• [WHAT IS EXPECTED]
Search the material for the word "zeta" and report each line where it turns up.

(Beginning of SOURCE DATA)

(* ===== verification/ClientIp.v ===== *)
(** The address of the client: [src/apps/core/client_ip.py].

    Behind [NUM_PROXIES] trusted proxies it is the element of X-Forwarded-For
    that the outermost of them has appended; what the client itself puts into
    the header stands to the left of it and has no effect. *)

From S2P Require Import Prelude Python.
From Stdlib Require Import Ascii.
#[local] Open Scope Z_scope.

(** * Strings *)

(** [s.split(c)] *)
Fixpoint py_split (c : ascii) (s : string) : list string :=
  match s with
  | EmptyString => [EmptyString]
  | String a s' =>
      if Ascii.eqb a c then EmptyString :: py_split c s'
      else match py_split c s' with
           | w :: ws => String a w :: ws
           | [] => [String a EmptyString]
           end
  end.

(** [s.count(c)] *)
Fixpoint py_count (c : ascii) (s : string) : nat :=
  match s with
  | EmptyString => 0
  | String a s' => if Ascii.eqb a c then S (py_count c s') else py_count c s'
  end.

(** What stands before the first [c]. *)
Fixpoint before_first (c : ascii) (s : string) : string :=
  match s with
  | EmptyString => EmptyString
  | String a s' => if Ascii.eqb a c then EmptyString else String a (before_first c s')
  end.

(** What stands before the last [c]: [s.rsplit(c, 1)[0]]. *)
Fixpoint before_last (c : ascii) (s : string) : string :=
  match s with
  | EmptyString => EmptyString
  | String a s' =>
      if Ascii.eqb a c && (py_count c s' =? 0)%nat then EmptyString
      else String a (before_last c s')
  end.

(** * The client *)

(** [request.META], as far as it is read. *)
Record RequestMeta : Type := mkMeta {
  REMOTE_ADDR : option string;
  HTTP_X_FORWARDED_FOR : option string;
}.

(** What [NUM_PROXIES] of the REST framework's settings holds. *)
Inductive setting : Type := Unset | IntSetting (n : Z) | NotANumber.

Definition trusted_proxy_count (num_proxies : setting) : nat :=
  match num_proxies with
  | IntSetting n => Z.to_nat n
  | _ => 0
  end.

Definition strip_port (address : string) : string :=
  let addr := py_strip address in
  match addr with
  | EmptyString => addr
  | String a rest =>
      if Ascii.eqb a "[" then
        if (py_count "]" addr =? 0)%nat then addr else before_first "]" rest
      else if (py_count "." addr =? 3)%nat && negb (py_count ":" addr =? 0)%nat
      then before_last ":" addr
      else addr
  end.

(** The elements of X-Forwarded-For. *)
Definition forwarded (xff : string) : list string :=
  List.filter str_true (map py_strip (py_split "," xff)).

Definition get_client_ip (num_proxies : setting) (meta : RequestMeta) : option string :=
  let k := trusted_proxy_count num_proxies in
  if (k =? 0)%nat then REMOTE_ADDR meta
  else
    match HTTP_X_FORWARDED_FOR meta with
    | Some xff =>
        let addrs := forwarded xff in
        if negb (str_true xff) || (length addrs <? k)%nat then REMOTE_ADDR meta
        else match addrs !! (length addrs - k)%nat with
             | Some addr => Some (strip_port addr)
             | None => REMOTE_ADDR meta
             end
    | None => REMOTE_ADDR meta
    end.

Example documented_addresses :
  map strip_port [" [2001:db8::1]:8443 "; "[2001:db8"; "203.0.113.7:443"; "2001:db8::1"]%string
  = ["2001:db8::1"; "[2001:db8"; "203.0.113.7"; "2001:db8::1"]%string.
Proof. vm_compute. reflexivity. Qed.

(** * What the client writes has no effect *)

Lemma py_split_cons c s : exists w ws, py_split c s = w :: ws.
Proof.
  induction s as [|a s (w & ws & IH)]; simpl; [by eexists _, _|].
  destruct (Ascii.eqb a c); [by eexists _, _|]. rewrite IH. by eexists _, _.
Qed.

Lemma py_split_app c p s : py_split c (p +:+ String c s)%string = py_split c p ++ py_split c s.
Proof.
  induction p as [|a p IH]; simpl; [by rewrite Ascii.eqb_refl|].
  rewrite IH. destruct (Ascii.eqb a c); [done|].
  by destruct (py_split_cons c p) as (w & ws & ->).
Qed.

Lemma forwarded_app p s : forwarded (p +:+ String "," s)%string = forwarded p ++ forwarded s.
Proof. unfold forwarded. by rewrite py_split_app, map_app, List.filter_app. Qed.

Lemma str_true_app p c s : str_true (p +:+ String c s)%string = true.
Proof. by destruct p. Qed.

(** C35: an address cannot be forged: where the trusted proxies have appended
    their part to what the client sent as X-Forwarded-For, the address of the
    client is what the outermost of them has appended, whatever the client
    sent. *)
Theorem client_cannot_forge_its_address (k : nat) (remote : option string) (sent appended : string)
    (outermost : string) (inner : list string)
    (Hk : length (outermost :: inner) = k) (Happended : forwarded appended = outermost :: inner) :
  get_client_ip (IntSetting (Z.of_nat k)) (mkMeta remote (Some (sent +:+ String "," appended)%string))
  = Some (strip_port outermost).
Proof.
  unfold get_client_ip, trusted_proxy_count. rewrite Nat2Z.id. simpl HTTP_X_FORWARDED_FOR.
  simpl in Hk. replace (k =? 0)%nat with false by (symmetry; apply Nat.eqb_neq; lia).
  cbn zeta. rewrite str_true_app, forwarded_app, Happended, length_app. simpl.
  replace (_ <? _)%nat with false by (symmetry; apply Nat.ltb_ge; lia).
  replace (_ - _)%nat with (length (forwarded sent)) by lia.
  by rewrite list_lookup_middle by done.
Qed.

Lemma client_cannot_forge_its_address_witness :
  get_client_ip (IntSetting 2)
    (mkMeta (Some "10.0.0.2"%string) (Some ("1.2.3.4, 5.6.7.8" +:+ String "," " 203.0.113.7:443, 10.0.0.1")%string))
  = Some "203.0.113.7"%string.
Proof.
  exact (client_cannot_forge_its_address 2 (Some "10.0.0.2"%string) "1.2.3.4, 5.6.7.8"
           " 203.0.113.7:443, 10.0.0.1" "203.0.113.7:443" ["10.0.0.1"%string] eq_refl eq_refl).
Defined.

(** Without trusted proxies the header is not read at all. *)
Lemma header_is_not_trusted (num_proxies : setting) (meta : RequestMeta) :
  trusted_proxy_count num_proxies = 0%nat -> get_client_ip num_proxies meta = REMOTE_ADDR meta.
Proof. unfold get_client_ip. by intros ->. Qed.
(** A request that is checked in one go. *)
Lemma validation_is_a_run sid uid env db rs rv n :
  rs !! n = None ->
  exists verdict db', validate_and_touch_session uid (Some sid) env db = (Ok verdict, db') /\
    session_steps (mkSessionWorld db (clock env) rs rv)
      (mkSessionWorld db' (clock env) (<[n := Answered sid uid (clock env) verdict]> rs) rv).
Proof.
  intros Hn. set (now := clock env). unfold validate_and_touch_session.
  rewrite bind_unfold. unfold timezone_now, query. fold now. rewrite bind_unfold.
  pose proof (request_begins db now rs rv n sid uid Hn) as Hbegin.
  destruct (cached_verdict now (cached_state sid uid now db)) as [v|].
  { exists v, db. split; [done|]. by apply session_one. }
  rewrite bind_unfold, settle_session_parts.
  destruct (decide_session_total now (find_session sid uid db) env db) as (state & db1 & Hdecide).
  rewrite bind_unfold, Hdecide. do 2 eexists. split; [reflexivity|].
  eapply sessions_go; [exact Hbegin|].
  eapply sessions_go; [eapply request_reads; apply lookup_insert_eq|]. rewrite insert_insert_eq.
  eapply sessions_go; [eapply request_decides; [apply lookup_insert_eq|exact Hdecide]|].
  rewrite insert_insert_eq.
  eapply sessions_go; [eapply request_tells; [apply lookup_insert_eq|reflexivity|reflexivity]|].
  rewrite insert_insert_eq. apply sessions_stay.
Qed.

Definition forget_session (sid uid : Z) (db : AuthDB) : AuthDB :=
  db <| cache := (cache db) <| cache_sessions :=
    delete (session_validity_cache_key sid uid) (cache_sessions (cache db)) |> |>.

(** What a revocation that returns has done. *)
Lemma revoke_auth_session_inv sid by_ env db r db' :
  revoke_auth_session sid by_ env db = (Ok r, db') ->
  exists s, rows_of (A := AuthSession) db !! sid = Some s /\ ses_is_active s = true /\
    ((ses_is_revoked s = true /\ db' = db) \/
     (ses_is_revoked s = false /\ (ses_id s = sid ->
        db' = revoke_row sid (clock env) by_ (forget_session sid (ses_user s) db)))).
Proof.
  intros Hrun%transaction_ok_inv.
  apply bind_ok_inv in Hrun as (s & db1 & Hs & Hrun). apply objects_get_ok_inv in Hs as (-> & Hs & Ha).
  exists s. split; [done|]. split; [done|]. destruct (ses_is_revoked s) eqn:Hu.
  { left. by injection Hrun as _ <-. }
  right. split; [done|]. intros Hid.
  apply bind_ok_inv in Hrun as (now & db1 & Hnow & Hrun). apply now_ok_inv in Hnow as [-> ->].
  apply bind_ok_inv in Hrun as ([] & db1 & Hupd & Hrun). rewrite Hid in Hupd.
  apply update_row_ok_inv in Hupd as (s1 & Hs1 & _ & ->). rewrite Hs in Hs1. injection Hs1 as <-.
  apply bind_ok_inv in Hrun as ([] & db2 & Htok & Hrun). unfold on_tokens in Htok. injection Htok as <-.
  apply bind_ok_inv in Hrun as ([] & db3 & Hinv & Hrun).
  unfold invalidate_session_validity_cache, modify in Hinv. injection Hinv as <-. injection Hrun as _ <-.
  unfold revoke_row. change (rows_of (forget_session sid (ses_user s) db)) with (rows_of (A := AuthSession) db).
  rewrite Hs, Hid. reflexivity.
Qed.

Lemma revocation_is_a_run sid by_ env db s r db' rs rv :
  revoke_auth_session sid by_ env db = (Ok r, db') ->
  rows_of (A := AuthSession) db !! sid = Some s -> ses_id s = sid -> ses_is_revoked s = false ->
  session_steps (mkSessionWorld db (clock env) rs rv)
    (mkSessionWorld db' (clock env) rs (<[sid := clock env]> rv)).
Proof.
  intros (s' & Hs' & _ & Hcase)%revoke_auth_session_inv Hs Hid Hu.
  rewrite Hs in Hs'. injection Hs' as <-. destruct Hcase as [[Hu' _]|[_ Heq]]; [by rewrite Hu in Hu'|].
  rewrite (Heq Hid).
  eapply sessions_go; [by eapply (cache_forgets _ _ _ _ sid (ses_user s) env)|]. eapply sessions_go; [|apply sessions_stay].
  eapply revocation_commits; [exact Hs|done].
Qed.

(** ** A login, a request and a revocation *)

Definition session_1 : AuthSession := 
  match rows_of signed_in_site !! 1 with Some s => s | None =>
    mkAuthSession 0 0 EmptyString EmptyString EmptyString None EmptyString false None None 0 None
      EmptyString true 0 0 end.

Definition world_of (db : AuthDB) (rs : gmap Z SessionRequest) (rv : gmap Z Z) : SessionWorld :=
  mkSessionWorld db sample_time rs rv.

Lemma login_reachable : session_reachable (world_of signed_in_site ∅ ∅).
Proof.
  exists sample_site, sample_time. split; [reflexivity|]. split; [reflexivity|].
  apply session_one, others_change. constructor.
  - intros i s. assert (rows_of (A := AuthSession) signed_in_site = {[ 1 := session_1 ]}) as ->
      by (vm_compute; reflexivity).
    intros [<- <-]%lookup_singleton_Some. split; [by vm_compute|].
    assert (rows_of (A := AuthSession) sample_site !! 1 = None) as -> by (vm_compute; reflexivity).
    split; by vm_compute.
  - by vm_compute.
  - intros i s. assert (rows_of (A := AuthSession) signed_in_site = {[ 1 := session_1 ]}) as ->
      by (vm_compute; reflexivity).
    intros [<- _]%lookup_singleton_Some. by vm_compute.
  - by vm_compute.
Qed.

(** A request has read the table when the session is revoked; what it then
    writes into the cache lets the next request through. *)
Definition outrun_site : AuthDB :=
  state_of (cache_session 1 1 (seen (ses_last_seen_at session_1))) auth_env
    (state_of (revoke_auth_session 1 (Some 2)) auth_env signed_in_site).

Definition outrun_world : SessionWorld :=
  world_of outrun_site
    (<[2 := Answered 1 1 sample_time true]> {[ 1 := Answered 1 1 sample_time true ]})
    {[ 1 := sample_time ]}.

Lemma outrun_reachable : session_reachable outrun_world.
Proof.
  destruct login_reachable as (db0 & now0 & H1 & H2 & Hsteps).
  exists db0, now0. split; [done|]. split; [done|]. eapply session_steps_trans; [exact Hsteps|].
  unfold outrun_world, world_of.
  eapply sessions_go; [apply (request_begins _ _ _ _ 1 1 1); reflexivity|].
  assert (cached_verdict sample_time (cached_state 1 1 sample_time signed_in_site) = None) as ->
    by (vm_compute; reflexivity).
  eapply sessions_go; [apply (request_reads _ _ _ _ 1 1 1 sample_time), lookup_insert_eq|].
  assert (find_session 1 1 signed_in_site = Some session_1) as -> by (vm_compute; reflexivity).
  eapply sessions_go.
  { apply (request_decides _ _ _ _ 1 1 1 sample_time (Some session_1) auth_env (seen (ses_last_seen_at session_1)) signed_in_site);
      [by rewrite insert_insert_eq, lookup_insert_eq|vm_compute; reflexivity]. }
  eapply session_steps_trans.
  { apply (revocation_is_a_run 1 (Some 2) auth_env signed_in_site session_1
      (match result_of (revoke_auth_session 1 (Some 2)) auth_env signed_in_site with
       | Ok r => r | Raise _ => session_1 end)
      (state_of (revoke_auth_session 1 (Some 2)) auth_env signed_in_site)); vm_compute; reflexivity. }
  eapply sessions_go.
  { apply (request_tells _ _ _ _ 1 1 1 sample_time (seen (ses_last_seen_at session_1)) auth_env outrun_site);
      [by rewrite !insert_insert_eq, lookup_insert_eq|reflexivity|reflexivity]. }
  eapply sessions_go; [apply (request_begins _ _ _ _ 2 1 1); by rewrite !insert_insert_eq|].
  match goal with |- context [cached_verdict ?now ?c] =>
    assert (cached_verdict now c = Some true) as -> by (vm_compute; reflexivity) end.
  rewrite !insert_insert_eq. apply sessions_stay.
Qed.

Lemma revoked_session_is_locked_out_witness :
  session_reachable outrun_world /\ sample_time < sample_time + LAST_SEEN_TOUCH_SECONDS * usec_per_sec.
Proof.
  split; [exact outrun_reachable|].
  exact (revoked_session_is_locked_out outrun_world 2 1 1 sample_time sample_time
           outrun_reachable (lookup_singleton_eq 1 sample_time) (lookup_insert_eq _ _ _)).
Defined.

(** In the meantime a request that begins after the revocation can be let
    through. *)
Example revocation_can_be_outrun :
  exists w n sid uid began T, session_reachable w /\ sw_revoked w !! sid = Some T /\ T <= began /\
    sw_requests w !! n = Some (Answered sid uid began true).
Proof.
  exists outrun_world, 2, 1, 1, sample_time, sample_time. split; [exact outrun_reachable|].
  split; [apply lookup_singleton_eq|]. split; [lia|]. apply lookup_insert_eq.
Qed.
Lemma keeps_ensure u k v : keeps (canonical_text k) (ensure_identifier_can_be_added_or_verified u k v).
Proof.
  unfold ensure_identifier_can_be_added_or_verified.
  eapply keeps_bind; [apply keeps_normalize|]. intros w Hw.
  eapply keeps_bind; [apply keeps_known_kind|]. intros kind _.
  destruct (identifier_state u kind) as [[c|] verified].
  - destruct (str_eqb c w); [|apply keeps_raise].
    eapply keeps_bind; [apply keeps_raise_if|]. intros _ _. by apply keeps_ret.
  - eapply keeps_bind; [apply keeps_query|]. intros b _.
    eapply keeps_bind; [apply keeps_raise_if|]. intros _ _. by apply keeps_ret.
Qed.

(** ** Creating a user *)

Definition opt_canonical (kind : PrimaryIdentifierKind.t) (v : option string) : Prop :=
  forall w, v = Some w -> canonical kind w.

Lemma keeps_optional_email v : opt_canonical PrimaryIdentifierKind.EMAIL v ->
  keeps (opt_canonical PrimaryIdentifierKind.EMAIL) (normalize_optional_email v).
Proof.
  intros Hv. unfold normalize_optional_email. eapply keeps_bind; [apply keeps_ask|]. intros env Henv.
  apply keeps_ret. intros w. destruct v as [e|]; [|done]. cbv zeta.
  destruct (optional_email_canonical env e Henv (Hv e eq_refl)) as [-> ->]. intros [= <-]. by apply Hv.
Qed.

(End of SOURCE DATA)

• [ANSWER SPACE]
  cbn zeta. rewrite str_true_app, forwarded_app, Happended, length_app. simpl.
  apply keeps_ret. intros w. destruct v as [e|]; [|done]. cbv zeta.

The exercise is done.